C’est LAVOISIER qui, au 18ème siècle, a le premier décrit la réaction chimique qu’est la fermentation alcoolique. Un deuxième chimiste du nom de CAGNARD de La TOUR a montré qu’elle était réalisée par un microorganisme capable de se multiplier.

Mais c’est Louis PASTEUR qui, au début des années 1860, a démontré que ce sont levures qui la font.

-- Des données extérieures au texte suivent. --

(** ** The constructor call and the loop body *)

Lemma make_instance_inv N K F C header arcs sv rq hd ps ein eout inst :
  make_instance N K F C header arcs sv rq hd ps ein eout = Ok inst ->
  services inst = fst (fst sv) /\ cs inst = snd (fst sv) /\ fs inst = snd sv /\
  uniform_capacity header (fst (fst sv)) = Ok (us inst) /\
  bind (header_item header "ServiceCapacity") py_int = Ok (ServiceCapacity inst) /\
  reqs inst = r_reqs rq /\ os inst = r_os rq /\ ds inst = r_ds rq /\
  alphas inst = r_alphas rq /\ betas inst = r_betas rq /\
  is_contract inst = r_is_contract rq /\ rhos inst = r_rhos rq /\
  ws inst = r_ws rq /\
  holding_arcs inst = fst hd /\ chs inst = snd hd /\
  alphaPsis inst = fst ps /\ betaPsis inst = snd ps /\
  arcsEin inst = ein /\ arcsEout inst = eout.
Proof.
  destruct sv as [[sv c] f]. unfold make_instance. intros Hm.
  do 24 inv_bind Hm. inversion Hm; subst; simpl.
  rewrite Hx7; simpl. rewrite Hx8. repeat split; assumption.
Qed.

Lemma load_instance_text_inv N K F C text inst :
  load_instance_text N K F C text = Ok inst ->
  exists header arcs sv rq hd ps ein eout,
    _parse_header (block (_section_blocks text) "HEADER") = Ok header /\
    _parse_services (block (_section_blocks text) "SERVICES") = Ok sv /\
    _parse_reqs (block (_section_blocks text) "REQS") = Ok rq /\
    make_instance N K F C header arcs sv rq hd ps ein eout = Ok inst.
Proof.
  unfold load_instance_text. intros Hl. do 8 inv_bind Hl.
  exists x, x0, x1, x2, x3, x4, x5, x6. repeat split; assumption.
Qed.

End LoaderFacts.

(* ================================================================== *)
(** * Services, requests and the uniform capacity *)

Section InstanceInvariants.
Context `{PyFloat}.

(** C5 (amended).  For every successfully parsed instance, the keys of
    each of cs, fs and us are pairwise distinct and are exactly the arcs
    that occur in the services list; when no arc occurs twice in that
    list, the keys in insertion order are the services list itself (so the
    two multisets agree). *)
Theorem service_keys_follow_services (N K F C : Z) (text : string) (inst : SSNDInstance) :
  load_instance_text N K F C text = Ok inst ->
  keys_track (dict_keys (cs inst)) (services inst) /\
  keys_track (dict_keys (fs inst)) (services inst) /\
  keys_track (dict_keys (us inst)) (services inst).
Proof.
  intros Hl. apply load_instance_text_inv in Hl
    as (header & arcs & sv & rq & hd & ps & ein & eout & Hh & Hs & Hr & Hm).
  apply make_instance_inv in Hm as (-> & -> & -> & Hu & _).
  apply _parse_services_inv in Hs. destruct sv as [[sv c] f]; simpl in *.
  destruct Hs as [Hc Hf]. split; [exact Hc | split; [exact Hf|]].
  unfold uniform_capacity in Hu.
  apply (capacity_loop_spec _ _ _ (seen := [])) in Hu; [exact Hu | apply keys_track_nil].
Qed.

(** C6 (amended).  For every successfully parsed instance, the keys of
    each of os, ds, alphas, betas, is_contract, rhos and ws are pairwise
    distinct and are exactly the ids that occur in the reqs list, so each
    mapping has a value for every id of reqs; when no id occurs twice in
    reqs, the keys in insertion order are the reqs list itself (every key
    then occurs exactly once). *)
Theorem request_keys_follow_reqs (N K F C : Z) (text : string) (inst : SSNDInstance) :
  load_instance_text N K F C text = Ok inst ->
  (keys_track (dict_keys (os inst)) (reqs inst) /\
   keys_track (dict_keys (ds inst)) (reqs inst) /\
   keys_track (dict_keys (alphas inst)) (reqs inst) /\
   keys_track (dict_keys (betas inst)) (reqs inst) /\
   keys_track (dict_keys (is_contract inst)) (reqs inst) /\
   keys_track (dict_keys (rhos inst)) (reqs inst) /\
   keys_track (dict_keys (ws inst)) (reqs inst)) /\
  (forall k, In k (reqs inst) ->
     (exists v, dict_get (os inst) k = Some v) /\
     (exists v, dict_get (ds inst) k = Some v) /\
     (exists v, dict_get (alphas inst) k = Some v) /\
     (exists v, dict_get (betas inst) k = Some v) /\
     (exists v, dict_get (is_contract inst) k = Some v) /\
     (exists v, dict_get (rhos inst) k = Some v) /\
     (exists v, dict_get (ws inst) k = Some v)) /\
  (NoDup (reqs inst) ->
     forall k, In k (dict_keys (os inst)) ->
               count_occ Z.eq_dec (reqs inst) k = 1%nat).
Proof.
  intros Hl. apply load_instance_text_inv in Hl
    as (header & arcs & sv & rq & hd & ps & ein & eout & Hh & Hs & Hr & Hm).
  apply make_instance_inv in Hm
    as (_ & _ & _ & _ & _ & -> & -> & -> & -> & -> & -> & -> & -> & _).
  apply _parse_reqs_inv in Hr.
  destruct Hr as (H1 & H2 & H3 & H4 & H5 & H6 & H7).
  split; [repeat match goal with |- keys_track _ _ /\ _ => split end; assumption|].
  split.
  - intros k Hk.
    repeat match goal with |- (exists v, _) /\ _ => split end;
      apply dict_get_In;
      match goal with
      | Ht : keys_track (dict_keys ?d) _ |- In _ (dict_keys ?d) =>
          apply (proj1 (proj2 Ht)); exact Hk
      end.
  - intros Hnd k Hk. apply (proj1 (proj2 H1)) in Hk.
    apply NoDup_count_occ' with (decA := Z.eq_dec); assumption.
Qed.


End InstanceInvariants.

(* ================================================================== *)
(** * Malformed rows and missing header keys *)

Section Failures.
Context `{PyFloat}.

Lemma py_int_str_raise s e :
  py_int_str s = Raise e -> exists m, e = ValueError m.
Proof. unfold py_int_str. destruct (int_of_string s); intros E; inversion E; eauto. Qed.

Lemma py_float_str_raise s e :
  py_float_str s = Raise e -> exists m, e = ValueError m.
Proof. unfold py_float_str. destruct (float_of_string s); intros E; inversion E; eauto. Qed.



Lemma py_int_raise v e : py_int v = Raise e -> conversion_error e.
Proof.
  destruct v as [[z|xs|xs]|x|s]; simpl; intros E; try (inversion E; subst; exact I).
  - destruct (float_to_Z x); [discriminate|].
    destruct (float_isnan x); inversion E; exact I.
  - apply py_int_str_raise in E as (m & ->); exact I.
Qed.

Lemma py_float_raise v e : py_float v = Raise e -> conversion_error e.
Proof.
  destruct v as [[z|xs|xs]|x|s]; simpl; intros E; try (inversion E; subst; exact I).
  - unfold py_float_int in E. destruct (float_of_Z z); inversion E; exact I.
  - apply py_float_str_raise in E as (m & ->); exact I.
Qed.

Lemma py_items_raise v e : py_items v = Raise e -> conversion_error e.
Proof.
  destruct v as [[z|xs|xs]|x|s]; simpl; intros E; inversion E; exact I.
Qed.

Lemma converts_raise c v e : converts c v = Raise e -> conversion_error e.
Proof.
  destruct c; simpl; intros E.
  - destruct (py_int v) eqn:Ev; [discriminate|]. inversion E; subst. eapply py_int_raise; eauto.
  - destruct (py_float v) eqn:Ev; [discriminate|]. inversion E; subst. eapply py_float_raise; eauto.
  - destruct (py_items v) eqn:Ev; [discriminate|]. inversion E; subst. eapply py_items_raise; eauto.
Qed.

Lemma first_field_error_sound header fields e :
  first_field_error header fields = Some e ->
  match e with
  | KeyError key => In key (map fst fields) /\ dict_get header key = None
  | _ => conversion_error e
  end.
Proof.
  induction fields as [|[key c] r IH]; simpl; [discriminate|].
  destruct (dict_get header key) as [v|] eqn:Ek.
  - destruct (converts c v) as [u|e'] eqn:Ec.
    + intros Hr. specialize (IH Hr). destruct e; try exact IH. destruct IH; auto.
    + intros E; inversion E; subst. apply converts_raise in Ec.
      destruct e; try exact Ec; destruct Ec.
  - intros E; inversion E; subst. auto.
Qed.

Lemma first_field_error_absent header fields key :
  In key (map fst fields) -> dict_get header key = None ->
  exists e, first_field_error header fields = Some e.
Proof.
  induction fields as [|[k c] r IH]; simpl; [tauto|].
  intros [->|Hin] Hnone.
  - rewrite Hnone; eauto.
  - destruct (dict_get header k); [|eauto].
    destruct (converts c h); eauto.
Qed.

(** The constructor call raises what [first_field_error] tells. *)
Lemma make_instance_raises N K F C header arcs sv rq hd ps ein eout e :
  first_field_error header required_fields = Some e ->
  make_instance N K F C header arcs sv rq hd ps ein eout = Raise e.
Proof.
  destruct sv as [[sv c] f]. unfold make_instance, required_fields, first_field_error, header_item, converts.
  repeat match goal with
         | |- context [dict_get header ?key] =>
             destruct (dict_get header key) as [?v|]; cbn [bind];
             [|intros E; inversion E; reflexivity]
         | |- context [py_int ?v] =>
             destruct (py_int v); cbn [bind];
             [|intros E; inversion E; reflexivity]
         | |- context [py_float ?v] =>
             destruct (py_float v); cbn [bind];
             [|intros E; inversion E; reflexivity]
         | |- context [py_items ?v] =>
             destruct (py_items v); cbn [bind];
             [|intros E; inversion E; reflexivity]
         end.
  discriminate.
Qed.

(** C3 (amended).  For every parsed HEADER in which some required key is
    absent, the constructor call raises: the exception is that of the
    first required field, in the order of the call, whose key is absent (a
    KeyError that names the key) or whose value does not convert (a
    TypeError, ValueError or OverflowError). *)
Theorem missing_header_key_raises (N K F C : Z) (header : dict string hval)
    (arcs : lit) (sv : services_state) (rq : reqs_state)
    (hd : list lit * dict lit float) (ps : psis_state) (ein eout : dict lit lit)
    (key : string) :
  In key required_keys ->
  dict_get header key = None ->
  exists e,
    make_instance N K F C header arcs sv rq hd ps ein eout = Raise e /\
    first_field_error header required_fields = Some e /\
    match e with
    | KeyError k => In k required_keys /\ dict_get header k = None
    | _ => conversion_error e
    end.
Proof.
  intros Hin Hnone.
  destruct (first_field_error_absent header required_fields key Hin Hnone) as (e & He).
  exists e. split; [apply make_instance_raises; exact He|].
  split; [exact He|]. apply first_field_error_sound in He. exact He.
Qed.

End Failures.

(* ================================================================== *)
(** * The section splitter *)

Section Splitter.
Context `{PyFloat}.

Lemma isempty_eq s : Str.isempty s = true <-> s = "".
Proof. destruct s; simpl; split; congruence. Qed.

(** The first loop reads the lines in front of the Arcs line, and of
    those the ones that contain a space. *)
Lemma scan_header_pairs lines : forall header,
  fst (scan_header lines header) =
  fold_left (fun h ln => match Str.split_first " " ln with
                         | Some (key, val) => dict_set h key val
                         | None => h
                         end) (header_prefix lines) header.
Proof.
  induction lines as [|ln r IH]; intros header;
    cbn [scan_header header_prefix]; [reflexivity|].
  destruct (Str.startswith "Arcs " ln); [reflexivity|]. cbn [fold_left].
  destruct (Str.isempty ln) eqn:Ee.
  { apply isempty_eq in Ee; subst ln. cbn [Str.split_first]. apply IH. }
  destruct (Str.contains " " ln) eqn:Ec.
  - destruct (Str.split_first " " ln) as [[key val]|]; apply IH.
  - apply split_first_none in Ec. rewrite Ec. apply IH.
Qed.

Cependant les levures avaient été découvertes bien avant, dans la bière, sans qu’on les ait reliées à la fermentation.

Source : Wikipédia

Au départ il y a quelques milliers de levures ds le jus de raisin ; pendant la fermentation elles sont plusieurs dizaines à centaines de millions à flotter dans le moût, à se gorger de sucre.

morceaux de sucre
Sucré – Crédit photo Coralie Ferreira

Elles meurent de faim (😢) une fois la fermentation est terminée … puisqu’il n’y a plus de sucre.

Leurs cadavres 💀 vont alors se déposer au fond des cuves ou des barriques, formant le composant essentiel des lies (cette boue gluante 🤢 et violacée qui reste au fond d’une cuve une fois qu’on l’a vidée).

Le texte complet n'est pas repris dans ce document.